The University of Utah Honors College will celebrate the first published book to come out of its intensive yearlong undergraduate novel writing workshop, Oct. 24 at 7 p.m. in the Donna Garff Marriott Honors Residential Scholars Community.
Laurel Myler, class of 2016, wrote her novel, “City Ash and Desert Bones,” during the workshop, in which she was required to wake at 4:30 a.m. to write two to three quality pages each day. Only offered every other year, the workshop offers 10 students a rigorous and challenging opportunity to produce a full novel.
“The workshop is not for the faint of heart,” said Michael Gills, Honors College professor. “We read 10 master novels over summer, write 10 pages a week for 30 weeks, complete a finished novel draft by the end of spring term and submit it in lieu of examinations. Students are also required to keep entirely caught up with the demanding weekly coursework.”
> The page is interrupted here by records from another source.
(** The request that the round trip of [wallet_W] and [scenario_body]
    builds on the collaborator [toy] started at 0. *)
Definition scenario_attestation : SignedPublicKeyBundle :=
  {| public_key_bundle :=
       {| timestamp := Integer 1700000000124;
          proxy_key_bytes := "0xaddr-of-0xkey0" |};
     wallet_address := "0xW";
     signature :=
       toy_sign "0xW"
         (content (signPublicKeyBundle_typedData
                     {| timestamp := Integer 1700000000124;
                        proxy_key_bytes := "0xaddr-of-0xkey0" |})) |}.

Definition scenario_request : EthereumFrameRequest :=
  {| clientProtocol := "eth@v1";
     untrustedData :=
       {| action := scenario_body;
          action_signature :=
            toy_sign "0xaddr-of-0xkey0"
              (content (signFrameActionBody_typedData scenario_body 1000));
          signedPublicKeyBundle := scenario_attestation |};
     trustedData := {| messageBytes := "0x" |} |}.

(** The fields the declared return type of [getEthereumFrameMessage] has:
    those of [FrameActionBody], [isValid] and [requesterWalletAddress]. *)
Definition VerifiedFrameAction_fields : list string :=
  ["url"; "unixTimestamp"; "buttonIndex"; "inputText"; "state";
   "transactionId"; "address"; "isValid"; "requesterWalletAddress"].

(** A string-valued optional field as a property value. *)
Definition optional_value (v : option string) : value :=
  match v with
  | Some s => VString s
  | None => VUndefined
  end.

(** [scenario_request] with the button index changed after signing. *)
Definition tampered_request : EthereumFrameRequest :=
  {| clientProtocol := "eth@v1";
     untrustedData :=
       {| action :=
            {| url := "https://x";
               unixTimestamp := Integer 1000;
               buttonIndex := Integer 3;
               inputText := None;
               state := None;
               transactionId := None;
               address := None |};
          action_signature := action_signature (untrustedData scenario_request);
          signedPublicKeyBundle := scenario_attestation |};
     trustedData := {| messageBytes := "0x" |} |}.

(** The unix time in seconds at a clock reading of [ms] milliseconds since
    the epoch, the unit in which [Date.now()] reads the clock. *)
Definition unix_seconds (ms : Z) : Z := (ms / 1000)%Z.

(** [scenario_body] with a timestamp that is not a whole number of
    milliseconds. *)
Definition fractional_body : FrameActionBody :=
  {| url := "https://x";
     unixTimestamp := NotAnInteger;
     buttonIndex := Integer 2;
     inputText := None;
     state := None;
     transactionId := None;
     address := None |}.

(** The wallet client of the proxy key of [scenario_attestation]. *)
Definition proxy_P : WalletClient :=
  {| account := Some {| Account.address := "0xaddr-of-0xkey0" |} |}.

(** ** Runs *)

(** [tr] happened, then [r]. *)
Definition after {S A : Type} (tr : list Call) (r : Run S A) : Run S A :=
  {| outcome := outcome r; final := final r; calls := tr ++ calls r |}.

(** The client the action check runs on: the supplied one, or else a
    default one that the collaborator makes. *)
Definition resolves {S : Type} (h : Handler S)
    (publicClient : option PublicClient)
    (s0 : S) (c : PublicClient) (s1 : S) : Prop :=
  match publicClient with
  | Some c' => c = c' /\ s1 = s0
  | None => ask h createPublicClient s0 = (inl c, s1)
  end.

Definition default_client_calls (publicClient : option PublicClient)
    : list Call :=
  match publicClient with
  | Some _ => []
  | None => [Called createPublicClient]
  end.

(** The collaborator [toy] with a wallet whose user declines every
    signing request. *)
Definition toy_declining : Handler nat :=
  fun X ev =>
    match ev in Event X return nat -> (X + string) * nat with
    | signTypedData w d => fun s => (inr "UserRejectedRequestError", s)
    | ev' => toy [] ev'
    end.

(** ** Kinds of calls *)

(** A call on the verification side: making a client or verifying. *)
Definition is_verification_call (c : Call) : bool :=
  match c with
  | Called ev =>
      match ev with
      | createPublicClient => true
      | verifyTypedData _ _ => true
      | _ => false
      end
  end.

(** ** Variants of an action body *)

(** [body] with [transactionId] and [address] left out where they hold the
    zero sentinel. *)
Definition omit_sentinels (body : FrameActionBody) : FrameActionBody :=
  {| url := url body;
     unixTimestamp := unixTimestamp body;
     buttonIndex := buttonIndex body;
     inputText := inputText body;
     state := state body;
     transactionId :=
       match transactionId body with
       | Some x => if String.eqb x zeroHash then None else Some x
       | None => None
       end;
     address :=
       match address body with
       | Some x => if String.eqb x zeroAddress then None else Some x
       | None => None
       end |}.

(** [body] with the given [inputText] and [state]. *)
Definition with_texts (body : FrameActionBody) (i st : option string)
    : FrameActionBody :=
  {| url := url body;
     unixTimestamp := unixTimestamp body;
     buttonIndex := buttonIndex body;
     inputText := i;
     state := st;
     transactionId := transactionId body;
     address := address body |}.

(** The request that carries [body], [sig] and [sb]. *)
Definition request_of (tag : string) (body : FrameActionBody) (sig : Hex)
    (sb : SignedPublicKeyBundle) (t : TrustedData) : EthereumFrameRequest :=
  {| clientProtocol := tag;
     untrustedData :=
       {| action := body; action_signature := sig;
          signedPublicKeyBundle := sb |};
     trustedData := t |}.

(** * Properties *)

(** ** Objects *)

Lemma has_set_same (k : string) (v : value) (o : object) :
  has k (set k v o) = true.
Proof.
  induction o as [|[k' v'] o IH]; simpl.
  - now rewrite String.eqb_refl.
  - destruct (String.eqb k k') eqn:E; simpl; rewrite E; simpl; auto.
Qed.

Lemma has_set_other (k k' : string) (v : value) (o : object) :
  String.eqb k k' = false -> has k (set k' v o) = has k o.
Proof.
  intros E. induction o as [|[k0 v0] o IH]; simpl.
  - now rewrite E.
  - destruct (String.eqb k' k0) eqn:E0; simpl; [reflexivity | now rewrite IH].
Qed.

Lemma get_set_same (k : string) (v : value) (o : object) :
  get k (set k v o) = v.
Proof.
  induction o as [|[k' v'] o IH]; simpl.
  - now rewrite String.eqb_refl.
  - destruct (String.eqb k k') eqn:E; simpl; rewrite E; auto.
Qed.

Lemma get_set_other (k k' : string) (v : value) (o : object) :
  String.eqb k k' = false -> get k (set k' v o) = get k o.
Proof.
  intros E. induction o as [|[k0 v0] o IH]; simpl.
  - now rewrite E.
  - destruct (String.eqb k' k0) eqn:E0; simpl.
    + apply String.eqb_eq in E0. subst k0. now rewrite E.
    + now rewrite IH.
Qed.

(** ** The type guard *)

Lemma typeof_object (v : value) :
  String.eqb (typeof v) "object" && negb (is_null v) = is_object v.
Proof. destruct v; reflexivity. Qed.

Lemma strict_equal_string_spec (v : value) (s : string) :
  strict_equal_string v s = true <-> v = VString s.
Proof.
  destruct v; simpl; split; try discriminate.
  - intros E. apply String.eqb_eq in E. now subst.
  - intros E. injection E as ->. apply String.eqb_refl.
Qed.

(** C7.  [isEthereumFrameActionPayload] accepts exactly the non-null objects
    that have the keys [clientProtocol], [untrustedData] and [trustedData],
    whose [clientProtocol] is the string ["eth@v1"] and whose [untrustedData]
    and [trustedData] are non-null objects.  It rejects [null], a plain
    string, an object without [trustedData], and an object tagged
    ["eth@v2"]. *)
Theorem isEthereumFrameActionPayload_spec :
  (forall body : value,
     isEthereumFrameActionPayload body = true
     <-> exists o : object,
           body = VObject o
           /\ has "clientProtocol" o = true
           /\ has "untrustedData" o = true
           /\ has "trustedData" o = true
           /\ get "clientProtocol" o = VString "eth@v1"
           /\ is_object (get "untrustedData" o) = true
           /\ is_object (get "trustedData" o) = true)
  /\ isEthereumFrameActionPayload VNull = false
  /\ (forall s : string, isEthereumFrameActionPayload (VString s) = false)
  /\ (forall o : object,
        has "trustedData" o = false ->
        isEthereumFrameActionPayload (VObject o) = false)
  /\ (forall o : object,
        get "clientProtocol" o = VString "eth@v2" ->
        isEthereumFrameActionPayload (VObject o) = false).
Proof.
  split; [| repeat split; try reflexivity].
  2: { intros o H. unfold isEthereumFrameActionPayload. simpl. rewrite H.
       now rewrite !orb_true_r. }
  2: { intros o H. unfold isEthereumFrameActionPayload. simpl. rewrite H.
       simpl. now destruct (_ || _). }
  intros body. split.
  - destruct body as [| | | | | |o]; try discriminate.
    unfold isEthereumFrameActionPayload. simpl.
    destruct (has "clientProtocol" o) eqn:Hc; [| discriminate].
    destruct (has "untrustedData" o) eqn:Hu; [| discriminate].
    destruct (has "trustedData" o) eqn:Ht; [| discriminate].
    simpl.
    destruct (strict_equal_string (get "clientProtocol" o) "eth@v1") eqn:Hp;
      [| discriminate].
    simpl. intros H.
    apply strict_equal_string_spec in Hp.
    exists o. repeat split; auto.
    + rewrite Hp in H. simpl in H.
      rewrite <- typeof_object.
      destruct (get "untrustedData" o); simpl in *; auto; discriminate.
    + rewrite Hp in H. simpl in H.
      destruct (get "untrustedData" o); simpl in H; try discriminate;
        destruct (get "trustedData" o); simpl in *; auto; discriminate.
  - intros (o & -> & Hc & Hu & Ht & Hp & Iu & It).
    unfold isEthereumFrameActionPayload. simpl.
    rewrite Hc, Hu, Ht, Hp. simpl.
    destruct (get "untrustedData" o); try discriminate.
    destruct (get "trustedData" o); try discriminate.
    reflexivity.
Qed.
Myler’s book takes place 300 years into a dystopian future where a married couple is sent to a town with a buried dreadful truth. Raw Dog Screaming press published “City Ash and Desert Bones” this fall and the book can be purchased on Amazon.
“Being a student was and still is very much a part of my identity, and I am excited to share my work and experience, small as it is, with current students,” said Myler. “More than anything, it gives me an opportunity to grow by gaining new connections and sharing ideas.”
The Honors College encourages and supports students from all majors across campus and welcomes students into a special curriculum and active community of dedicated faculty and motivated learners. As the pedagogical lab on campus, the college offers innovative courses, like the novel writing workshop, and intensive support as students lead the campus in undergraduate research, interdisciplinary teamwork and global engagement.
“The honors novel writing course represents the best in breadth and depth of an honors education,” said Sylvia Torti, dean of the Honors College. “Students maintain a sustained commitment to the study and production of work, they engage one another as scholars and writers and they challenge and support each other to write the best novel possible. I’m so proud of the work that professor Gills and the students do in this class and especially pleased that Laurel’s terrifically imagined novel has been published.”